Indeed, no nation can survive, let alone succeed, in the deliberate state of lawlessness. Ultimately, the Nation must re-discover its proper bearings and anchor the ship of state on the time-tested, solid foundations of legality and accountability. The countries of the world, which we regard as successful models, did not develop under the iron heels of military rule, or under dictatorship or totalitarianism. They are countries with long histories of liberal democracy. It is only in a free society that the genius of the people can flourish. It is only in a country with good governance that a sound economy can be developed and sustained. These values must be accepted by and spring from the will of the people.
In other words, having now succeeded in re-establishing for ourselves the right to constitutional, democratic rule; we must commit ourselves to defend our accepted ideals of good governance, constitutionalism and the rule of law.
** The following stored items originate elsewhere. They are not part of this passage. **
(* ===== verification/Managed.v ===== *)
(** The managed side's data (SpitfireRtc.cpp): its enumerations and their casts
    from and to the native ones, managed strings and their marshalling, the
    option and information classes, and the text [AddServerConfig] builds. *)
From S2P Require Import Prelude ApiTypes PortAllocator WebRtcApi ConductorState Conductor Observers.
From Stdlib Require Import ZArith Lia.
From stdpp Require Import base tactics numbers strings gmap list.

Open Scope Z_scope.

(** * Enumerations

    A managed enumeration is an integer; [static_cast] keeps the integer, so a
    cast answers [None] where the target has no name for it. *)

Module DataChannelState.
Inductive t := Connecting | Open | Closing | Closed.
Definition to_Z (s : t) : Z :=
  match s with Connecting => 0 | Open => 1 | Closing => 2 | Closed => 3 end.
Definition values : list t := [Connecting; Open; Closing; Closed].
Definition of_Z (z : Z) : option t := list_find (λ s, to_Z s = z) values ≫= λ p, Some p.2.
End DataChannelState.

Module RtcLogVerbosity.
Inductive t := Verbose | Info | Warning | Error | None.
Definition to_Z (v : t) : Z :=
  match v with Verbose => 0 | Info => 1 | Warning => 2 | Error => 3 | None => 4 end.
End RtcLogVerbosity.

Module ManagedIceConnectionState.
Inductive t :=
  | New | Checking | Connected | Completed | Failed | Disconnected | Closed | ConnectionMax.
Definition to_Z (s : t) : Z :=
  match s with
  | New => 0 | Checking => 1 | Connected => 2 | Completed => 3 | Failed => 4
  | Disconnected => 5 | Closed => 6 | ConnectionMax => 7
  end.
Definition values : list t :=
  [New; Checking; Connected; Completed; Failed; Disconnected; Closed; ConnectionMax].
Definition of_Z (z : Z) : option t := list_find (λ s, to_Z s = z) values ≫= λ p, Some p.2.
End ManagedIceConnectionState.

Module ManagedIceGatheringState.
Inductive t := New | Gathering | Complete.
Definition to_Z (s : t) : Z := match s with New => 0 | Gathering => 1 | Complete => 2 end.
Definition values : list t := [New; Gathering; Complete].
Definition of_Z (z : Z) : option t := list_find (λ s, to_Z s = z) values ≫= λ p, Some p.2.
End ManagedIceGatheringState.

Inductive SdpTypes := SdpAnswer | SdpOffer.
Inductive ServerType := Stun | Turn.

(** [static_cast<rtc::LoggingSeverity>(verbosity)] *)
Definition severities : list LoggingSeverity := [LS_VERBOSE; LS_INFO; LS_WARNING; LS_ERROR; LS_NONE].
Definition log_severity (v : RtcLogVerbosity.t) : option LoggingSeverity :=
  list_find (λ s, LoggingSeverity_to_Z s = RtcLogVerbosity.to_Z v) severities ≫= λ p, Some p.2.

(** The three [static_cast]s of the event handlers. *)
Definition cast_DataState (s : DataChannelInterface.DataState) : option DataChannelState.t :=
  DataChannelState.of_Z (DataChannelInterface.DataState_to_Z s).
Definition cast_IceConnectionState (s : IceConnectionState) : option ManagedIceConnectionState.t :=
  ManagedIceConnectionState.of_Z (IceConnectionState_to_Z s).
Definition cast_IceGatheringState (s : IceGatheringState) : option ManagedIceGatheringState.t :=
  ManagedIceGatheringState.of_Z (IceGatheringState_to_Z s).

(** * Strings

    A managed string is a sequence of UTF-16 code units; a [String^] may also be
    null.  How [marshal_as] and [gcnew String(const char* )] convert is up to the
    system's code page. *)

Definition mstring := list Z.

Class Interop := {
  marshal : mstring → string;
  unmarshal : string → mstring
}.

Definition units (s : string) : mstring :=
  (λ a, Z.of_nat (Ascii.nat_of_ascii a)) <$> String.list_ascii_of_string s.

(** Every Windows code page agrees with ASCII. *)
Definition is_ascii (s : string) : bool :=
  forallb (λ a, (Ascii.nat_of_ascii a <? 128)%nat) (String.list_ascii_of_string s).

Class InteropLaws `{Interop} : Prop := {
  marshal_ascii : ∀ s, is_ascii s = true → marshal (units s) = s;
  unmarshal_ascii : ∀ s, is_ascii s = true → unmarshal s = units s
}.

(** [marshal_as<std::string>(s)] throws on a null reference. *)
Definition marshal_as `{Interop} {S} (s : option mstring) : M S string :=
  match s with
  | Some u => mret (marshal u)
  | None => fail (ArgumentException "_from_obj")
  end.

(** [From(value, default_value)] and [From(value)] *)
Definition From_default `{Interop} (value : option mstring) (default_value : string) : string :=
  match value with Some u => marshal u | None => default_value end.
Definition From `{Interop} (value : option mstring) : option string := marshal <$> value.

Definition IsNullOrEmpty (s : option mstring) : bool :=
  match s with Some (_ :: _) => false | _ => true end.

(** [Char.IsWhiteSpace] *)
Definition white_space (u : Z) : bool :=
  ((9 <=? u) && (u <=? 13)) || (u =? 32) || (u =? 133) || (u =? 160) || (u =? 5760) ||
  ((8192 <=? u) && (u <=? 8202)) || (u =? 8232) || (u =? 8233) || (u =? 8239) ||
  (u =? 8287) || (u =? 12288).

Definition IsNullOrWhiteSpace (s : option mstring) : bool :=
  match s with Some u => forallb white_space u | None => true end.

(** * Option and information classes *)

Record ServerConfig := mkServerConfig {
  Type_ : ServerType;
  Host : option mstring;
  Port : Z;
  Username : option mstring;
  Password : option mstring
}.

Record DataChannelOptions := mkDataChannelOptions {
  Label : option mstring;
  opt_Reliable : bool;
  opt_Ordered : bool;
  opt_MaxRetransmitTime : option Z;
  opt_MaxRetransmits : option Z;
  opt_Protocol : option mstring;
  opt_Negotiated : bool;
  Id : Z
}.

(** The member initialisers of [DataChannelOptions]. *)
Definition default_DataChannelOptions : DataChannelOptions :=
  mkDataChannelOptions None false true None None None false (-1).

Record DataChannelInfo := mkDataChannelInfo {
  CurrentBuffer : Z;
  BytesSent : Z;
  BytesReceived : Z;
  Reliable : bool;
  Ordered : bool;
  Negotiated : bool;
  MessagesSent : Z;
  MessagesReceived : Z;
  MaxRetransmits : Z;
  MaxRetransmitTime : Z;
  Protocol : option mstring;
  State : option DataChannelState.t
}.

(** * The text of a server address *)

(** The digits [printf("%u")] writes, most significant first. *)
Fixpoint decimal_digits (fuel : nat) (n : Z) : list Ascii.ascii :=
  let digit := Ascii.ascii_of_nat (48 + Z.to_nat (n mod 10)) in
  match fuel with
  | O => [digit]
  | S f => if n <? 10 then [digit] else decimal_digits f (n / 10) ++ [digit]
  end.

(** An [unsigned short] has at most five digits. *)
Definition decimal (n : Z) : string := String.string_of_list_ascii (decimal_digits 4 n).

(** [sprintf_s(uri, "%hs:%hs:%u", type, host, port)] *)
Definition server_uri (type host : string) (port : Z) : string :=
  (type +:+ ":" +:+ host +:+ ":" +:+ decimal port)%string.

(** [sprintf_s] into [char uri[256]]: what does not fit, with its terminating
    NUL, goes to the invalid parameter handler. *)
Definition sprintf_s {S} (size : nat) (text : string) : M S string :=
  if (String.length text <? size)%nat then mret text
  else fail (InvalidParameter "sprintf_s").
All the professions, but particularly the legal profession, must entrench, in their professional ethics, respect for the rule of law, and respect for fundamental human rights.
As a developing nation, we have had many years to define and establish our own structures of responsible government and national ideals. We can evolve our own acceptable system of government. It is true that we do not start from the proverbial tabula rasa or blank slate. We have over the years of colonial tutelage, albeit compulsory tutelage, become disciples and exponents of democratic rule. We do not have to necessarily conform to the Westminster model or the Washington paradigm. Indeed, it is primarily because of our blatant failures that we are often compared with other successful systems of government, in order to appreciate the degree of our deficiencies. We are a free people who can chart our own course of political independence, if only the military will remain in the barracks.